§ **Activity**
After locating the line with "NL ∈ message ->" in the data that follows, return it and every later line exactly, up to and including the line with "flat_map html_char pre".

(Records contained in a dataset)
=== Begin Enclosure ===

Lemma retryLoop_settles {R} (cfg : RetryConfig) (path : string)
    (body : RequestBody) :
  settlesWithLastReply (R:=R) (maxRetries cfg)
    (λ net, apiService.retryLoop cfg path body net (maxRetries cfg) 0 Undefined).
Proof.
  intros net.
  pose proof (retryLoop_run cfg path body net (maxRetries cfg) 0 Undefined eq_refl)
    as [Hle H].
  cbn zeta in *. split; [exact Hle|].
  destruct (apiService.retryLoop cfg path body net (maxRetries cfg) 0 Undefined)
    as [[e|x] es]; cbn [fst snd] in *.
  - destruct H as [(? & ? & ?)|(k & Hk & Hnet & Hc & Hb & Hend)]; [by left|right].
    exists k. rewrite Nat.sub_0_r in *. split; [lia|]. split; [done|].
    split; [done|]. split; [intros j Hj; apply Hb; lia|done].
  - destruct H as (k & Hk & Hnet & Hc & Hd & Hb).
    exists k. rewrite Nat.sub_0_r in *. split; [lia|]. split; [done|].
    split; [done|]. split; [done|]. intros j Hj; apply Hb; lia.
Qed.

(** X4.  Whatever the retry configuration, the loop of the client makes
    at most [maxRetries] requests and settles with what the backend said to
    the last of them: a resolved call returns the reply to its last
    request, a rejected call throws the rejection of its last request,
    every request before the last failed with a transient error, and an
    early rejection is one that is not transient.  So [search] and
    [generateAnswer], which allow two attempts, never throw the initial
    [undefined] of [lastError]. *)
Theorem client_settles_with_last_reply :
  (∀ R cfg path body,
     settlesWithLastReply (R:=R) (maxRetries cfg)
       (λ net, apiService.retryLoop cfg path body net (maxRetries cfg) 0 Undefined))
  ∧ (∀ data, settlesWithLastReply 2 (apiService.search data))
  ∧ (∀ data, settlesWithLastReply 2 (apiService.generateAnswer data))
  ∧ (∀ data net e, (apiService.search data net).1 = inl e →
       ∃ k, (k < 2)%nat ∧ net k = inl e)
  ∧ (∀ data net e, (apiService.generateAnswer data net).1 = inl e →
       ∃ k, (k < 2)%nat ∧ net k = inl e).
Proof.
  split; [intros; apply retryLoop_settles|].
  split; [intros data; apply (retryLoop_settles DEFAULT_RETRY_CONFIG)|].
  split; [intros data; apply (retryLoop_settles DEFAULT_RETRY_CONFIG)|].
  split; intros data net e He.
  - destruct (retryLoop_settles DEFAULT_RETRY_CONFIG "/search" (SearchBody data) net)
      as [_ H].
    change (apiService.retryLoop DEFAULT_RETRY_CONFIG "/search" (SearchBody data) net
              (maxRetries DEFAULT_RETRY_CONFIG) 0 Undefined)
      with (apiService.search data net) in H.
    rewrite He in H. destruct H as [(? & _)|(k & Hk & Hnet & _)]; [done|eauto].
  - destruct (retryLoop_settles DEFAULT_RETRY_CONFIG "/llm/answer" (AnswerBody data) net)
      as [_ H].
    change (apiService.retryLoop DEFAULT_RETRY_CONFIG "/llm/answer" (AnswerBody data) net
              (maxRetries DEFAULT_RETRY_CONFIG) 0 Undefined)
      with (apiService.generateAnswer data net) in H.
    rewrite He in H. destruct H as [(? & _)|(k & Hk & Hnet & _)]; [done|eauto].
Qed.

Lemma client_settles_with_last_reply_witness :
  ∃ k, (k < 2)%nat ∧ Sample.rejects (R:=SearchResponse) Sample.unavailable k
                     = inl Sample.unavailable.
Proof.
  pose proof client_settles_with_last_reply as (_ & _ & _ & H & _).
  exact (H (IntelligentQueryTab.searchRequest initialState)
           (Sample.rejects Sample.unavailable) Sample.unavailable eq_refl).
Defined.

(** X5.  When both attempts of [search] or [generateAnswer] fail with a
    transient error, the call rejects with the second error after two
    requests and two waits, 500 ms between the requests and 750 ms after
    the second one; there is no third request. *)
Theorem retry_budget_exhausted
    (e0 e1 : JsError) (sdata : SearchRequest) (adata : AnswerRequest)
    (snet : Net SearchResponse) (anet : Net AnswerResponse) :
  transient e0 = true → transient e1 = true →
  (snet 0%nat = inl e0 → snet 1%nat = inl e1 →
   apiService.search sdata snet
   = (inl e1, [ Http "POST" "/search" (SearchBody sdata); Delay 500;
                Http "POST" "/search" (SearchBody sdata); Delay 750 ]))
  ∧ (anet 0%nat = inl e0 → anet 1%nat = inl e1 →
     apiService.generateAnswer adata anet
     = (inl e1, [ Http "POST" "/llm/answer" (AnswerBody adata); Delay 500;
                  Http "POST" "/llm/answer" (AnswerBody adata); Delay 750 ])).
Proof.
  intros T0 T1.
  split; intros H0 H1;
    unfold apiService.search, apiService.generateAnswer;
    cbn -[shouldRetry waitTime];
    rewrite H0, H1, !shouldRetry_spec, T0, T1; reflexivity.
Qed.

Lemma retry_budget_exhausted_witness :
  apiService.search (IntelligentQueryTab.searchRequest initialState)
    (Sample.rejects Sample.unavailable)
  = (inl Sample.unavailable,
     [ Http "POST" "/search"
         (SearchBody (IntelligentQueryTab.searchRequest initialState));
       Delay 500;
       Http "POST" "/search"
         (SearchBody (IntelligentQueryTab.searchRequest initialState));
       Delay 750 ]).
Proof.
  exact (proj1 (retry_budget_exhausted Sample.unavailable Sample.unavailable
                  (IntelligentQueryTab.searchRequest initialState)
                  {| areq_query := ""; retrieved_chunks := [];
                     areq_max_tokens := None; areq_temperature := None |}
                  (Sample.rejects Sample.unavailable)
                  (Sample.rejects Sample.unavailable) eq_refl eq_refl)
           eq_refl eq_refl).
Defined.

(** ** Error messages *)

Lemma or_else_truthy (a b : string) :
  Js.truthy b = true → Js.truthy (Js.or_else a b) = true.
Proof. intros H. unfold Js.or_else. by destruct (Js.truthy a) eqn:E. Qed.
(** C8. Under HTML the literal text is escaped whenever the full
    algorithm runs: without entities when the text has a line break, and
    with an entity (a Bold one here) with or without a line break, every
    character of the text other than a line break comes out as
    [escape_char] gives it, [&], [<], [>] and the two quotes as character
    references. *)
Theorem html_escapes_text :
  (forall message entities type,
     is_html type ->
     Forall Utf16.scalar message ->
     entity_list entities = [] ->
     NL ∈ message ->
     convert message entities type
     = Ok (lit "<p>" ++ flat_map html_char message ++ lit "</p>"))
  /\ (forall pre mid post type,
        is_html type ->
        Forall Utf16.scalar (pre ++ mid ++ post) ->
        mid <> [] -> head mid <> Some NL ->
        convert (pre ++ mid ++ post)
          (Some [ent MessageEntityBold (Utf16Facts.units pre)
                   (Utf16Facts.units mid)]) type
        = Ok (lit "<p>" ++ flat_map html_char pre ++ lit "<b>"
              ++ flat_map html_char mid ++ lit "</b>"
              ++ flat_map html_char post ++ lit "</p>")).
Proof.
  split.
  - intros message entities type Hty Hm He Hnl.
    rewrite convert_plain, wrap_paragraph, paragraph_tag_html by done.
    do 3 f_equal. apply flat_map_ext. intros c. by apply plain_char_html.
  - intros pre mid post type Hty Hm Hmid Hhead.
    rewrite (convert_one_entity pre mid post type _ bold_tag); try done.
    + rewrite wrap_paragraph, paragraph_tag_html by done.
      assert (Hb : pre_tag ∉ [bold_tag]) by by_compute.
      rewrite bool_decide_false by done.
      rewrite head_not_break by done.
      rewrite !(flat_map_seg_char_html type) by (done || set_solver).
      cbn [lead opening closing bold_tag app]. by rewrite <- !app_assoc.
    + apply entity_tag_static. by rewrite set_syntax_dict_html.
Qed.

Lemma html_escapes_text_witness :
  convert (lit "a<b" ++ [NL] ++ lit "c&d>e") None (lit "Html")
  = Ok (lit "<p>a&lt;b</p><p>c&amp;d&gt;e</p>")
  /\ convert (lit "1<2 & 3>2") (Some [ent MessageEntityBold 2 5]) (lit "html")
     = Ok (lit "<p>1&lt;<b>2 &amp; 3</b>&gt;2</p>").
Proof.
  split.
  - apply (proj1 html_escapes_text
             (lit "a<b" ++ [NL] ++ lit "c&d>e") None (lit "Html")).
    + reflexivity.
    + by_compute.
    + reflexivity.
    + by_compute.
  - apply (proj2 html_escapes_text (lit "1<") (lit "2 & 3") (lit ">2")
             (lit "html")).
    + reflexivity.
    + by_compute.
    + done.
    + done.
Defined.

Definition is_markdown (type : str) : Prop :=
  lower type = lit "markdown" \/ lower type = lit "md".
Lemma inner_item_on_main (self : t) (v : value) :
  main_proc self = true ->
  forall path name terminal,
    named name v = true ->
    (path = [] \/ dotted path <> "") ->
    inner_item self (dotted path) name v terminal
    = (terminal ++ map line_of (leaves_of path name v))%list.
Proof.
  intros Hon. induction v as [text | items IH] using value_nested_ind;
    intros path name terminal Hnamed Hpath; cbn [inner_item leaves_of].
  - unfold log, main_proc_only. rewrite Hon. rewrite extend_dotted by assumption. reflexivity.
  - rewrite extend_dotted by assumption.
    cbn [named] in Hnamed. apply andb_true_iff in Hnamed. destruct Hnamed as [Hname Hitems].
    assert (Hp : (path ++ [name])%list = [] \/ dotted (path ++ [name]) <> "").
    { right. apply dotted_nonempty.
      apply negb_true_iff in Hname. apply String.eqb_neq. assumption. }
    revert Hp. generalize (path ++ [name])%list as path'. intros path' Hp.
    revert terminal.
    induction IH as [ | item items Hitem _ IHitems]; intros terminal;
      cbn [fold_left flat_map].
    + rewrite app_nil_r. reflexivity.
    + cbn [forallb] in Hitems. apply andb_true_iff in Hitems. destruct Hitems as [Hi Hrest].
      rewrite Hitem by assumption. rewrite IHitems by assumption.
      rewrite map_app, app_assoc. reflexivity.
Qed.

Lemma inner_on_main (self : t) (items : list (string * value)) :
  main_proc self = true ->
  forallb (fun item => named (fst item) (snd item)) items = true ->
  forall terminal,
    inner self items "" terminal = (terminal ++ map line_of (leaves items))%list.
Proof.
  intros Hon. unfold inner, leaves.
  induction items as [ | item items IH]; intros Hnamed terminal; cbn [fold_left flat_map].
  - rewrite app_nil_r. reflexivity.
  - cbn [forallb] in Hnamed. apply andb_true_iff in Hnamed. destruct Hnamed as [Hi Hrest].
    change ""%string with (dotted []).
    rewrite inner_item_on_main by (auto; left; reflexivity).
    rewrite IH by assumption. rewrite map_app, app_assoc. reflexivity.
Qed.

End LoggerFacts.

Import LoggerFacts.

(** X15.  Off the main process [print_options] writes nothing.  The method
    is not decorated itself, but every message goes through [log], which
    is; so whatever the options are, the terminal is left as it was. *)
Theorem print_options_silent_off_main_process (self : Logger.t) (terminal : list string) :
  Logger.main_proc self = false ->
  Logger.print_options self terminal = terminal.
Proof.
  intros Hoff. unfold Logger.print_options, Logger.inner.
  assert (H0 : forall msg written, Logger.log self msg written = written).
  { intros msg written. unfold Logger.log, Logger.main_proc_only. rewrite Hoff. reflexivity. }
  rewrite !H0.
  generalize (Logger.opts self) as items. intros items. revert terminal.
  induction items as [ | item items IH]; intros terminal; cbn [fold_left]; [reflexivity | ].
  rewrite inner_item_off_main by assumption. apply IH.
Qed.

(** X15 on concrete inputs. *)
Lemma print_options_silent_off_main_process_witness :
  Logger.print_options (Logger.mk Logger.sample_opts false) ["epoch 1"%string]
  = ["epoch 1"%string].
Proof.
  apply (print_options_silent_off_main_process (Logger.mk Logger.sample_opts false)).
  reflexivity.
Defined.

(** X16.  On the main process [print_options] writes a table of the options.
    After the two header lines comes one line per option that is not a
    dictionary, in field order, nested dictionaries flattened in place.
    The line shows the field names that lead to the option joined by
    dots, which holds when no field has the empty name, and the text of
    its value; each of the two columns is padded with spaces to 50
    characters, counted as Python counts them and not as bytes, and
    never cut. *)
Theorem print_options_lists_every_field (self : Logger.t) (terminal : list string) :
  Logger.main_proc self = true ->
  forallb (fun item => Logger.named (fst item) (snd item)) (Logger.opts self) = true ->
  Logger.print_options self terminal
  = (terminal
     ++ [Logger.field_line "Field" "Value"; Logger.field_line Logger.rule Logger.rule]
     ++ map (fun leaf => Logger.field_line (String.concat "." (fst leaf)) (snd leaf))
            (Logger.leaves (Logger.opts self)))%list /\
  forall p text,
    Logger.field_line p text
    = (p ++ Logger.spaces (50 - Logger.len p)
       ++ Logger.spaces (50 - Logger.len text) ++ text)%string /\
    Logger.len (Logger.field_line p text)
    = (Nat.max 50 (Logger.len p) + Nat.max 50 (Logger.len text))%nat.
Proof.
  intros Hon Hnamed. split.
  - unfold Logger.print_options.
    assert (H1 : forall msg written, Logger.log self msg written = (written ++ [msg])%list).
    { intros msg written. unfold Logger.log, Logger.main_proc_only. rewrite Hon. reflexivity. }
    rewrite !H1. rewrite inner_on_main by assumption.
    rewrite <- !app_assoc. reflexivity.
  - intros p text. split; [ | apply field_line_width].
    unfold Logger.field_line, Logger.ljust, Logger.rjust. apply app_string_assoc.
Qed.

(** X16 on concrete inputs: the table of the sample options, and the
    line of an option whose value has four characters in five bytes,
    which gets 46 spaces in its column, as in Python. *)
Lemma print_options_lists_every_field_witness :
  map (fun line => (substring 0 24 line, substring 95 5 line))
      (Logger.print_options (Logger.mk Logger.sample_opts true) [])
  = [ ("Field                   ", "Value");
      ("========================", "=====");
      ("name                    ", "  dev");
      ("trainer.epochs          ", "    3");
      ("trainer.optimizer.lr    ", "0.001");
      ("debug                   ", "False") ]%string /\
  Logger.print_options (Logger.mk [("name"%string, Logger.Leaf Logger.cafe)] true) []
  = [ Logger.field_line "Field" "Value"; Logger.field_line Logger.rule Logger.rule;
      ("name" ++ Logger.spaces 46 ++ Logger.spaces 46 ++ Logger.cafe)%string ] /\
  String.length Logger.cafe = 5%nat /\
  Logger.len Logger.cafe = 4%nat /\
  Logger.len (Logger.field_line "name" Logger.cafe) = 100%nat.
Proof.
  split; [ | split; [ | split; [reflexivity | split; [reflexivity | ]]]].
  - destruct (print_options_lists_every_field (Logger.mk Logger.sample_opts true) [])
      as [H _]; [reflexivity | reflexivity | ].
    rewrite H. reflexivity.
  - destruct (print_options_lists_every_field
                (Logger.mk [("name"%string, Logger.Leaf Logger.cafe)] true) [])
      as [H Hline]; [reflexivity | reflexivity | ].
    rewrite H. cbn [Logger.opts Logger.leaves Logger.leaves_of flat_map map app fst snd
                    String.concat].
    rewrite (proj1 (Hline "name"%string Logger.cafe)). reflexivity.
  - destruct (print_options_lists_every_field (Logger.mk Logger.sample_opts true) [])
      as [_ Hline]; [reflexivity | reflexivity | ].
    rewrite (proj2 (Hline "name"%string Logger.cafe)). reflexivity.
Defined.

(* ===================================================================== *)
(** * Building blocks *)
(* ===================================================================== *)

Section BlockFacts.
Import Blocks.
Local Open Scope string_scope.
Variable get_padding_shape : list Z -> option (list Z) -> outcome (list Z).
Variable simplify_padding : list Z -> outcome (bool * Z).
Variable call : Layer -> Torch.Tensor -> outcome Torch.Tensor.

(** X17.  A [Unit3D] is built with padding ['SAME'] or ['VALID'] only.
    ['TEMPORAL_VALID'] passes the first test of [__init__], which names it
    in its message, but once the padding shape is computed the branch
    that is left raises [ValueError].  In a unit that was built the
    padding is applied in one place at most: when there is a padding
    layer the convolution has padding 0, and with ['VALID'] there is
    neither; the convolution and the batch normalisation have the
    channels of the options. *)
Theorem Unit3D_accepts_SAME_and_VALID_only (opts : Unit3DOptions) :
  (forall padding_shape,
      padding opts = "TEMPORAL_VALID" ->
      get_padding_shape (kernel_size opts) (Some (stride opts)) = Returns padding_shape ->
      Unit3D__init__ get_padding_shape simplify_padding opts = Raises ValueError) /\
  (forall unit,
      Unit3D__init__ get_padding_shape simplify_padding opts = Returns unit ->
      (padding opts = "SAME" \/ padding opts = "VALID") /\
      (pad unit <> None -> padding opts = "SAME" /\ conv_padding (conv3d unit) = 0) /\
      (padding opts = "VALID" -> pad unit = None /\ conv_padding (conv3d unit) = 0) /\
      conv_in_channels (conv3d unit) = in_channels opts /\
      conv_out_channels (conv3d unit) = out_channels opts /\
      (forall n, batch3d unit = Some n -> n = out_channels opts)).
Proof.
  unfold Unit3D__init__. split.
  - intros padding_shape Hp Hshape. rewrite Hp, Hshape. reflexivity.
  - intros unit.
    destruct (negb (existsb _ _)); [discriminate | ].
    destruct (get_padding_shape _ _) as [padding_shape | e | ]; cbn [and_then];
      try discriminate.
    destruct (String.eqb_spec (padding opts) "SAME") as [Hsame | Hnsame].
    + destruct (simplify_padding padding_shape) as [[simplify_pad pad_size] | e | ];
        cbn [and_then]; try discriminate.
      destruct simplify_pad; cbn [and_then]; intros H; injection H as <-; cbn;
        repeat split; try tauto; try congruence;
        try (intros n; destruct (use_bn opts); congruence).
    + destruct (String.eqb_spec (padding opts) "VALID") as [Hvalid | Hnvalid];
        cbn [and_then]; [ | discriminate].
      intros H; injection H as <-; cbn.
      repeat split; try tauto; try congruence.
      intros n. destruct (use_bn opts); congruence.
Qed.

=== End Enclosure ===

§ **Task answer**
     NL ∈ message ->
     convert message entities type
     = Ok (lit "<p>" ++ flat_map html_char message ++ lit "</p>"))
  /\ (forall pre mid post type,
        is_html type ->
        Forall Utf16.scalar (pre ++ mid ++ post) ->
        mid <> [] -> head mid <> Some NL ->
        convert (pre ++ mid ++ post)
          (Some [ent MessageEntityBold (Utf16Facts.units pre)
                   (Utf16Facts.units mid)]) type
        = Ok (lit "<p>" ++ flat_map html_char pre ++ lit "<b>"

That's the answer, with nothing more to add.